Mon Dieu quel bonheur d’avoir un mari qui bricole, chantait Patachou... Quand il a écrit cette chanson Brassens montrait que le poète a toujours raison qui voit plus haut que l’horizon, et le futur est son royaume. Comme disait Ferrat.
En ces années 1953-54, la bricolomanie balbutiait entre bout de ficelle et boite de clous, le vrai bricoleur n’avait besoin que d’un couteau suisse, un peu de chatterton et un morceau de fil de fer (galvanisé) pour refaire quasi neuf le vélo de grand père, millésimé 1910, le vélo, pas le grand père, et le relancer sur les routes des vacances, je parle toujours du vélo.
Avec dans la musette, quelques œufs durs, des carrés de chocolat, une banane, un trognon de pain, et une ou deux Vache qui Rit, (ou Veau qui pleure, ou Vache sérieuse... ça existait aussi) ces triangles de crème de gruyère qui égalent le triangle des Bermudes en matière de mystère insondable. Le triangle de fromage fondu enveloppé d’un pyjama de papier aluminisé très près du corps est adorné d’une petite languette rouge, qui fait joli, et qui est, en principe, conçue pour éplucher facilement la victuaille. Toutefois, ainsi que l’a relaté l’éminent Pierre Desproges, il est avéré que l’assembleur de ce trinôme, fromage+enveloppe+languette devait être un pervers chafouin modèle haute compétition, car le dépiautage d’une crème de gruyère a toujours été un exercice de haute précision. De crise de nerfs parfois. Et de questions irrésolues ( C’est là que ça rejoint le triangle des Bermudes, dans les mystères inexpliqués)

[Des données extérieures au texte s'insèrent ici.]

Lemma parse_segment_tag part uuid n w tag :
  isTagSegment tag = true -> w_pendingTag w = "" ->
  parse_segment part uuid n w (0%nat, tag)
  = Ok {| w_result := w_result w; w_sid := uuid +:+ ":" +:+ lower_ascii tag;
          w_pendingTag := tag; w_hasInterval := w_hasInterval w |}.
Proof.
  intros Ht Hw. pose proof (isTag_chars tag Ht) as Hc. unfold parse_segment.
  rewrite TrimSpace_solid.
  2: { eapply str_forallb_impl; [|exact Hc]. intros c Hcc. by apply uuid_char_solid, tag_rest_uuid. }
  destruct (isTag_shape tag Ht) as (c & rest & Heq & _).
  assert (tag <> "") by (by rewrite Heq).
  destruct ((0 <? 0)%nat || (n =? 2)%nat); rewrite ?bool_decide_eq_false_2 by done; simpl;
    by rewrite isTag_not_interval, Ht, decide_True.
Qed.

Lemma uuid_ok_spec u : uuid_ok u = true -> u <> "" /\ str_forallb uuid_char u = true.
Proof. unfold uuid_ok. rewrite andb_true_iff, negb_true_iff, bool_decide_eq_false. tauto. Qed.

(** The bytes of a printed entry: none is white space, a comma or a newline. *)
Definition entry_char (c : ascii) : bool :=
  uuid_char c || interval_char c || Ascii.eqb c ":".

Lemma entry_char_solid c : entry_char c = true -> solid c = true.
Proof. revert c. byte_solve. Qed.

Lemma uuid_entry c : uuid_char c = true -> entry_char c = true.
Proof. revert c. byte_solve. Qed.

Lemma interval_entry c : interval_char c = true -> entry_char c = true.
Proof. revert c. byte_solve. Qed.

Lemma Join_chars p sep ps : str_forallb p sep = true -> Forall (fun s => str_forallb p s = true) ps ->
  str_forallb p (Join sep ps) = true.
Proof.
  intros Hsep. induction 1 as [|s ps Hs Hps IH]; [done|]. destruct ps as [|q ps]; [done|].
  change (Join sep (s :: q :: ps)) with (s +:+ sep +:+ Join sep (q :: ps)).
  by rewrite !str_forallb_app, Hs, Hsep.
Qed.

Lemma formats_Forall (P : string -> Prop) xs :
  (forall x, iv_printable x -> P (format_interval x)) -> Forall iv_printable xs ->
  Forall P (map format_interval xs).
Proof. intros HP Hxs. apply Forall_map. eapply Forall_impl; [exact Hxs|exact HP]. Qed.

Lemma sid_ok_chars sid : sid_ok sid -> str_forallb entry_char sid = true /\ sid <> "".
Proof.
  assert (forall u, uuid_ok u = true -> str_forallb entry_char u = true /\ u <> "") as Hu.
  { intros u (? & ?)%uuid_ok_spec. split; [|done]. by eapply str_forallb_impl; [apply uuid_entry|]. }
  intros [Hok|(u & tag & -> & Hok%Hu & Ht & _)]; [by apply Hu|].
  destruct Hok as [Hc Hne]. split; [|by apply app_not_empty].
  rewrite str_forallb_app, Hc. change (":" +:+ tag) with (String ":" tag). simpl.
  eapply str_forallb_impl; [|by apply isTag_chars]. intros c Hcc. by apply uuid_entry, tag_rest_uuid.
Qed.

De plus, cet inventeur était un précurseur, un prophète des temps où la conjuration des forces obscures atteindrait le zénith de son efficacité.
1 - Le moindre observateur des choses de la vie moderne peut vérifier la prolifération des enseignes de bricolage, première constatation.
2 - Le plus distrait des consommateurs a vécu personnellement les affres d’avoir à désincarcérer un CD de son habit protecteur : le film transparent se rit de vos ongles affûtés, il ne cède que devant l’Opinel affûté que vous cachez au fond de votre sac (arme de 6 ème catégorie, si-si, voyous présumés que vous êtes) quant au Laguiole éventuel, là, vous êtes un redoutable terroriste potentiel... mais bon, il faut avoir un Opinel dans son sac... pour couper le saucisson que vous n’avez pas oublié d’emmener au cas où.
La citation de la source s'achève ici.